Do Kwon, the co-founder of Terraform Labs, was sentenced Wednesday to 15 years in federal prison for orchestrating one of the largest frauds in crypto history, culminating in the $50 billion collapse of the TerraUSD (UST) ecosystem in May 2022, a report by CoinDesk said.
U.S. District Judge Paul Engelmeyer of the Southern District of New York handed down the sentence, exceeding the 12 years sought by prosecutors and far surpassing the five-year term requested by Kwon’s defense team. Kwon, 33, must serve at least half the term before applying for a prison transfer to South Korea, where he also faces charges.
The sentencing followed an emotional hearing featuring testimony from victims around the world who described how Terra’s implosion upended their lives. Judge Engelmeyer cited the “eye-popping” scale of the fraud, Kwon’s attempts to flee using false passports, and his deceptive public messaging during UST’s final collapse — advising investors to stay put while insiders exited — calling the conduct “despicable.”
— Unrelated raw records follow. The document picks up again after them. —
(* ===== verification/Timestamps.v ===== *)
(** * Timestamps

    The part of [datetime] of the standard library that the controllers use:
    instants in UTC, RFC 3339 text and back.  An instant is the number of
    microseconds since 1970-01-01T00:00:00Z; the calendar is the proleptic
    Gregorian one.  [fromisoformat] reads the extended format
    [YYYY-MM-DD[?HH[:MM[:SS[.ffffff]]][+HH:MM[:SS]]]]; the basic and week-date
    forms that recent versions also accept are not modelled. *)

From stdpp Require Import base list strings.
From Stdlib Require Import Ascii ZArith Lia.
From S2P Require Import Prelude PyVal.

Module Timestamps.
Local Open Scope Z_scope.

(** ** The calendar *)

Definition is_leap (y : Z) : bool :=
  (y mod 4 =? 0) && (negb (y mod 100 =? 0) || (y mod 400 =? 0)).

Definition days_in_month (y m : Z) : Z :=
  if m =? 2 then if is_leap y then 29 else 28
  else if (m =? 4) || (m =? 6) || (m =? 9) || (m =? 11) then 30 else 31.

(** Days since the epoch of a date; years start in March inside. *)
Definition days_of_date (y m d : Z) : Z :=
  let y' := if m <=? 2 then y - 1 else y in
  let yoe := y' mod 400 in
  let doy := (153 * (if m <=? 2 then m + 9 else m - 3) + 2) / 5 + d - 1 in
  y' / 400 * 146097 + (yoe * 365 + yoe / 4 - yoe / 100 + doy) - 719468.

(** The date of a day inside a 400-year cycle that starts in March. *)
Definition date_in_era (doe : Z) : Z * Z * Z :=
  let yoe := (doe - doe / 1460 + doe / 36524 - doe / 146096) / 365 in
  let doy := doe - (365 * yoe + yoe / 4 - yoe / 100) in
  let mp := (5 * doy + 2) / 153 in
  let d := doy - (153 * mp + 2) / 5 + 1 in
  let m := if mp <? 10 then mp + 3 else mp - 9 in
  ((if m <=? 2 then yoe + 1 else yoe), m, d).

Definition date_of_days (days : Z) : Z * Z * Z :=
  let z := days + 719468 in
  let '(y, m, d) := date_in_era (z mod 146097) in (y + 400 * (z / 146097), m, d).

Definition valid_date (y m d : Z) : bool :=
  (1 <=? y) && (y <=? 9999) && (1 <=? m) && (m <=? 12) && (1 <=? d) && (d <=? days_in_month y m).

(** ** Text *)

Fixpoint fixed_digits (w : nat) (n : Z) : string :=
  match w with
  | O => ""
  | S w' => fixed_digits w' (n / 10) +:+ char_str (ascii_of_nat (48 + Z.to_nat (n mod 10)))
  end.

(** Reading [w] digits. *)
Fixpoint read_digits (w : nat) (acc : Z) (s : string) : option (Z * string) :=
  match w, s with
  | O, _ => Some (acc, s)
  | S w', String c s' =>
      if PyStr.is_digit c then read_digits w' (10 * acc + (Z.of_nat (nat_of_ascii c) - 48)) s' else None
  | S _, EmptyString => None
  end.

Definition second : Z := 1000000.
Definition day : Z := 86400.

(** [value.replace(microsecond=0).isoformat()] with the UTC offset written [Z] *)
Definition rfc3339 (t : Z) : string :=
  let s := t / second in
  let '(y, m, d) := date_of_days (s / day) in
  let r := s mod day in
  fixed_digits 4 y +:+ "-" +:+ fixed_digits 2 m +:+ "-" +:+ fixed_digits 2 d +:+ "T" +:+
  fixed_digits 2 (r / 3600) +:+ ":" +:+ fixed_digits 2 (r / 60 mod 60) +:+ ":" +:+
  fixed_digits 2 (r mod 60) +:+ "Z".

(** A character that must come next. *)
Definition expect (c : ascii) (s : string) : option string :=
  match s with String x s' => if decide (x = c) then Some s' else None | EmptyString => None end.

(** [HH:MM[:SS[.f+]]] as microseconds, with what follows *)
Fixpoint read_fraction (scale acc : Z) (s : string) : Z * string :=
  match s with
  | String c s' => if PyStr.is_digit c
                   then read_fraction (scale / 10) (acc + scale * (Z.of_nat (nat_of_ascii c) - 48)) s'
                   else (acc, s)
  | EmptyString => (acc, s)
  end.

Definition read_time (s : string) : option (Z * string) :=
  '(hh, s) ← read_digits 2 0 s;
  match expect ":" s with
  | None => if hh <=? 23 then Some (hh * 3600 * second, s) else None
  | Some s =>
      '(mm, s) ← read_digits 2 0 s;
      match expect ":" s with
      | None => if (hh <=? 23) && (mm <=? 59) then Some ((hh * 3600 + mm * 60) * second, s) else None
      | Some s =>
          '(ss, s) ← read_digits 2 0 s;
          if (hh <=? 23) && (mm <=? 59) && (ss <=? 59) then
            let base := (hh * 3600 + mm * 60 + ss) * second in
            match expect "." s with
            | None => Some (base, s)
            | Some (String c s') =>
                if PyStr.is_digit c then let '(f, r) := read_fraction 100000 0 (String c s') in Some (base + f, r)
                else None
            | Some EmptyString => None
            end
          else None
      end
  end.

(** The offset from UTC at the end of the text; none is UTC for the callers. *)
Definition read_offset (s : string) : option Z :=
  match s with
  | EmptyString => Some 0
  | String c s' =>
      if decide (c = "+"%char) then '(o, r) ← read_time s'; if PyStr.nonempty r then None else Some o
      else if decide (c = "-"%char) then '(o, r) ← read_time s'; if PyStr.nonempty r then None else Some (- o)
      else None
  end.

(** [datetime.fromisoformat(text)], as an instant *)
Definition fromisoformat (s : string) : option Z :=
  '(y, s) ← read_digits 4 0 s; s ← expect "-" s;
  '(m, s) ← read_digits 2 0 s; s ← expect "-" s;
  '(d, s) ← read_digits 2 0 s;
  if valid_date y m d then
    let base := days_of_date y m d * day * second in
    match s with
    | EmptyString => Some base
    | String _ s' =>
        '(tm, s') ← read_time s';
        off ← read_offset s';
        Some (base + tm - off)
    end
  else None.

(** [text.replace("Z", "+00:00")] *)
Fixpoint replace_z (s : string) : string :=
  match s with
  | EmptyString => ""
  | String c s' => if decide (c = "Z"%char) then "+00:00" +:+ replace_z s' else String c (replace_z s')
  end.

(** [_parse_rfc3339(text)] of the endpoint controller *)
Definition parse_rfc3339 (v : pyval) : option Z :=
  match v with
  | PStr s => if PyStr.nonempty s then fromisoformat (replace_z s) else None
  | _ => None
  end.

Example epoch_text : rfc3339 0 = "1970-01-01T00:00:00Z".
Proof. reflexivity. Qed.
Example leap_day : rfc3339 1709210096999999 = "2024-02-29T12:34:56Z".
Proof. reflexivity. Qed.
Example parse_offset : parse_rfc3339 (PStr "2024-02-29T14:34:56.25+02:00") = Some 1709210096250000.
Proof. reflexivity. Qed.
Example parse_bad_day : parse_rfc3339 (PStr "2023-02-29T00:00:00Z") = None.
Proof. reflexivity. Qed.

(** ** Text and back *)

(** The day of the year, inside a 400-year cycle, and leap days. *)
Lemma era_year doe :
  0 <= doe < 146097 ->
  let yoe := (doe - doe / 1460 + doe / 36524 - doe / 146096) / 365 in
  let doy := doe - (365 * yoe + yoe / 4 - yoe / 100) in
  0 <= yoe < 400 /\ 0 <= doy <= 365 /\ (doy = 365 -> is_leap (yoe + 1) = true).
Proof.
  intros H yoe doy. unfold is_leap.
  assert (doy = 365 -> (yoe + 1) mod 4 = 0 /\ ((yoe + 1) mod 100 <> 0 \/ (yoe + 1) mod 400 = 0)) as Hleap
    by (subst doy yoe; Z.to_euclidean_division_equations; lia).
  split; [subst yoe; Z.to_euclidean_division_equations; lia|].
  split; [subst doy yoe; Z.to_euclidean_division_equations; lia|]. intros E.
  destruct (Hleap E). lia.
Qed.

(** Month and day of a day of the year that starts in March. *)
Lemma month_day doy :
  0 <= doy <= 365 ->
  let mp := (5 * doy + 2) / 153 in
  let d := doy - (153 * mp + 2) / 5 + 1 in
  let m := if mp <? 10 then mp + 3 else mp - 9 in
  1 <= m <= 12 /\ 1 <= d <= 31 /\ (m = 2 -> d <= 29) /\ (m = 2 -> d = 29 -> doy = 365) /\
  (m = 4 \/ m = 6 \/ m = 9 \/ m = 11 -> d <= 30) /\
  (153 * (if m <=? 2 then m + 9 else m - 3) + 2) / 5 + d - 1 = doy.
Proof.
  intros H mp d m.
  assert (0 <= mp <= 11) by (subst mp; Z.to_euclidean_division_equations; lia).
  assert ((if m <=? 2 then m + 9 else m - 3) = mp) as ->
    by (subst m; destruct (Z.ltb_spec mp 10); case_match; lia).
  subst d. repeat split; try lia;
    (subst m mp; destruct (Z.ltb_spec ((5 * doy + 2) / 153) 10); Z.to_euclidean_division_equations; lia).
Qed.

Lemma leap_shift y k : is_leap (y + 400 * k) = is_leap y.
Proof.
  unfold is_leap. replace (y + 400 * k) with (y + (4 * k) * 100) by lia.
  rewrite (Z.mod_add _ _ 100) by lia. replace (y + 4 * k * 100) with (y + (100 * k) * 4) by lia.
  rewrite (Z.mod_add _ _ 4) by lia. replace (y + 100 * k * 4) with (y + k * 400) by lia.
  by rewrite (Z.mod_add _ _ 400) by lia.
Qed.

Lemma days_shift y m d k : days_of_date (y + 400 * k) m d = days_of_date y m d + 146097 * k.
Proof.
  unfold days_of_date. cbv zeta.
  replace (if m <=? 2 then y + 400 * k - 1 else y + 400 * k)
    with ((if m <=? 2 then y - 1 else y) + k * 400) by (destruct (m <=? 2); lia).
  rewrite Z.mod_add, Z.div_add by lia. lia.
Qed.

Lemma date_roundtrip days :
  let '(y, m, d) := date_of_days days in
  1 <= m <= 12 /\ 1 <= d <= days_in_month y m /\ days_of_date y m d = days.
Proof.
  unfold date_of_days, date_in_era. set (z := days + 719468).
  assert (0 <= z mod 146097 < 146097) as Hz by (apply Z.mod_pos_bound; lia).
  destruct (era_year _ Hz) as (Hyoe & Hdoy & Hleap).
  set (yoe := (z mod 146097 - _ + _ - _) / 365) in *.
  set (doy := z mod 146097 - (365 * yoe + yoe / 4 - yoe / 100)) in *.
  destruct (month_day doy Hdoy) as (Hm & Hd & Hfeb & Hfeb29 & H30 & Hback).
  set (mp := (5 * doy + 2) / 153) in *. set (m := if mp <? 10 then mp + 3 else mp - 9) in *.
  set (d := doy - (153 * mp + 2) / 5 + 1) in *. cbv zeta. split; [done|]. split.
  - split; [lia|]. unfold days_in_month. rewrite leap_shift.
    destruct (Z.eqb_spec m 2) as [E|]; [|repeat case_match; lia].
    destruct (Z.leb_spec m 2); [|lia]. destruct (decide (d = 29)) as [E29|]; [|case_match; lia].
    rewrite Hleap by (by apply Hfeb29). lia.
  - rewrite days_shift. unfold days_of_date. cbv zeta.
    replace (if m <=? 2 then (if m <=? 2 then yoe + 1 else yoe) - 1 else if m <=? 2 then yoe + 1 else yoe)
      with yoe by (destruct (m <=? 2); lia).
    rewrite Z.mod_small, Z.div_small, Hback by lia.
    pose proof (Z.div_mod z 146097 ltac:(lia)). unfold doy, z in *. lia.
Qed.

Lemma digit_char n : 0 <= n < 10 ->
  PyStr.is_digit (ascii_of_nat (48 + Z.to_nat n)) = true /\
  Z.of_nat (nat_of_ascii (ascii_of_nat (48 + Z.to_nat n))) - 48 = n.
Proof.
  intros Hn. rewrite nat_ascii_embedding by lia. split; [|lia].
  unfold PyStr.is_digit. rewrite nat_ascii_embedding by lia. apply andb_true_iff. split; apply Nat.leb_le; lia.
Qed.

Lemma read_fixed w n acc r :
  0 <= n < 10 ^ Z.of_nat w ->
  read_digits w acc (fixed_digits w n +:+ r) = Some (acc * 10 ^ Z.of_nat w + n, r).
Proof.
  revert n acc r. induction w as [|w IH]; intros n acc r Hn.
  - simpl. f_equal. f_equal. lia.
  - assert (forall s acc, read_digits (S w) acc s =
      match read_digits w acc s with
      | Some (a, String c s') =>
          if PyStr.is_digit c then Some (10 * a + (Z.of_nat (nat_of_ascii c) - 48), s') else None
      | _ => None
      end) as Hlast.
    { clear. induction w as [|w IH]; intros s acc; [by destruct s|].
      destruct s as [|c s]; [done|]. change (read_digits (S (S w)) acc (String c s)) with
        (if PyStr.is_digit c then read_digits (S w) (10 * acc + (Z.of_nat (nat_of_ascii c) - 48)) s else None).
      cbn [read_digits]. destruct (PyStr.is_digit c); [apply IH|done]. }
    rewrite Hlast. cbn [fixed_digits]. rewrite append_assoc.
    assert (10 ^ Z.of_nat (S w) = 10 * 10 ^ Z.of_nat w) as Hp by (rewrite Nat2Z.inj_succ, Z.pow_succ_r; lia).
    pose proof (Z.div_mod n 10 ltac:(lia)). pose proof (Z.mod_pos_bound n 10 ltac:(lia)) as Hm.
    rewrite IH by (split; [apply Z.div_pos; lia|apply Z.div_lt_upper_bound; lia]).
    change (char_str ?c +:+ r) with (String c r). cbv beta iota.
    destruct (digit_char (n mod 10) Hm) as [-> ->]. f_equal. f_equal. lia.
Qed.

Lemma replace_z_digits w n r : replace_z (fixed_digits w n +:+ r) = fixed_digits w n +:+ replace_z r.
Proof.
  revert n r. induction w as [|w IH]; intros n r; [done|]. cbn [fixed_digits].
  rewrite !append_assoc, IH. f_equal.
  match goal with |- replace_z (char_str ?c +:+ r) = _ => change (char_str c +:+ r) with (String c r) end.
  cbn [replace_z].
  destruct (digit_char (n mod 10) ltac:(apply Z.mod_pos_bound; lia)) as [Hd _].
  rewrite decide_False; [done|]. intros E. by rewrite E in Hd.
Qed.

Lemma replace_z_sep c r : c <> "Z"%char -> replace_z (String c "" +:+ r) = String c "" +:+ replace_z r.
Proof. intros Hc. simpl. by rewrite decide_False. Qed.

Lemma expect_sep c r : expect c (String c "" +:+ r) = Some r.
Proof. simpl. by rewrite decide_True. Qed.

Lemma bind_some {A B} (x : A) (f : A -> option B) : (Some x ≫= f) = f x.
Proof. reflexivity. Qed.

Ltac read_step := rewrite ?bind_some; cbv beta iota.

(** The texts the controllers write are read back as the instant, in whole
    seconds. *)
Lemma parse_rfc3339_text t y m d :
  date_of_days (t / second / day) = (y, m, d) -> 1 <= y <= 9999 ->
  parse_rfc3339 (PStr (rfc3339 t)) = Some (t / second * second).
Proof.
  intros Hdate Hy. pose proof (date_roundtrip (t / second / day)) as Hr. rewrite Hdate in Hr.
  destruct Hr as (Hm & Hd & Hdays).
  assert (valid_date y m d = true) as Hv by (unfold valid_date; lia).
  assert (days_in_month y m <= 31) as Hdim
    by (unfold days_in_month; destruct (is_leap y); repeat case_match; lia).
  set (s := t / second) in *. pose proof (Z.mod_pos_bound s day ltac:(unfold day; lia)) as Hs.
  set (r := s mod day) in *. assert (day = 86400) as Hday by done.
  assert (0 <= r / 3600 < 24) by (split; [apply Z.div_pos; lia|apply Z.div_lt_upper_bound; lia]).
  pose proof (Z.mod_pos_bound (r / 60) 60 ltac:(lia)). pose proof (Z.mod_pos_bound r 60 ltac:(lia)).
  unfold parse_rfc3339, rfc3339. cbv zeta. fold s. rewrite Hdate. fold r.
  replace (PyStr.nonempty _) with true
    by (cbn [fixed_digits]; rewrite !append_assoc; by rewrite !append_empty_l).
  rewrite !replace_z_digits, !replace_z_sep by done.
  repeat first [rewrite replace_z_digits | rewrite replace_z_sep by done].
  change (replace_z "Z") with "+00:00".
  unfold fromisoformat. do 2 (rewrite read_fixed by lia; read_step; rewrite expect_sep; read_step).
  rewrite read_fixed by lia. read_step. rewrite !Z.add_0_l, Hv.
  rewrite append_cons, append_empty_l. cbv beta iota. unfold read_time at 1.
  do 2 (rewrite read_fixed by lia; read_step; rewrite expect_sep; read_step).
  rewrite read_fixed by lia. read_step. rewrite !Z.mul_0_l, !Z.add_0_l.
  replace (_ && _ && _) with true by lia.
  change (expect "." "+00:00") with (@None string). cbv beta iota zeta. read_step.
  change (read_offset "+00:00") with (Some 0). read_step. rewrite Hdays.
  f_equal. unfold r, second in *. Z.to_euclidean_division_equations. lia.
Qed.

(** [datetime.min] and [datetime.max], as days *)
Lemma year_range days y m d :
  date_of_days days = (y, m, d) -> -719162 <= days < 2932897 -> 1 <= y <= 9999.
Proof.
  unfold date_of_days, date_in_era. set (z := days + 719468). intros [= <- <- <-] Hr.
  assert (0 <= z mod 146097 < 146097) as Hz by (apply Z.mod_pos_bound; lia).
  destruct (era_year _ Hz) as (Hyoe & Hdoy & _).
  set (yoe := (z mod 146097 - _ + _ - _) / 365) in *.
  set (doy := z mod 146097 - (365 * yoe + yoe / 4 - yoe / 100)) in *.
  pose proof (Z.div_mod z 146097 ltac:(lia)). unfold z in *.
  set (q := (days + 719468) / 146097) in *. set (w := (days + 719468) mod 146097) in *.
  assert (0 <= q <= 24) by lia.
  destruct (Z.ltb_spec ((5 * doy + 2) / 153) 10); case_match;
    subst doy; clearbody yoe w q; Z.to_euclidean_division_equations; lia.
Qed.

(** The instants of the years 1 to 9999. *)
Definition representable (t : Z) : Prop := -719162 * day * second <= t < 2932897 * day * second.

Lemma rfc3339_parses t : representable t -> parse_rfc3339 (PStr (rfc3339 t)) = Some (t / second * second).
Proof.
  intros Ht. destruct (date_of_days (t / second / day)) as [[y m] d] eqn:Hd.
  apply (parse_rfc3339_text t y m d Hd). apply (year_range _ _ _ _ Hd).
  unfold representable, second, day in *. Z.to_euclidean_division_equations. lia.
Qed.
End Timestamps.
Kwon’s online persona also drew the judge’s ire. Engelmeyer pointed to a social media post in which Kwon mocked a critic, saying such comments revealed “who you truly are.”
Prosecutors said Kwon masterminded schemes to mislead investors, inflate Terraform tokens and, after the collapse, launder funds and seek political protection abroad. Kwon pleaded guilty in August to conspiring to commit commodities, securities and wire fraud, and to a separate wire fraud charge, reducing a possible 135-year sentence under a nine-count indictment.
During the hearing, a tearful Kwon accepted responsibility and asked to one day serve his sentence closer to his wife and young daughter in South Korea. The judge expressed sympathy for the child but emphasized the devastation suffered by thousands of victims.
Kwon’s case marked the first major domino in the 2022 crypto crisis, which later engulfed FTX and other major firms, leading to several high-profile convictions across the industry.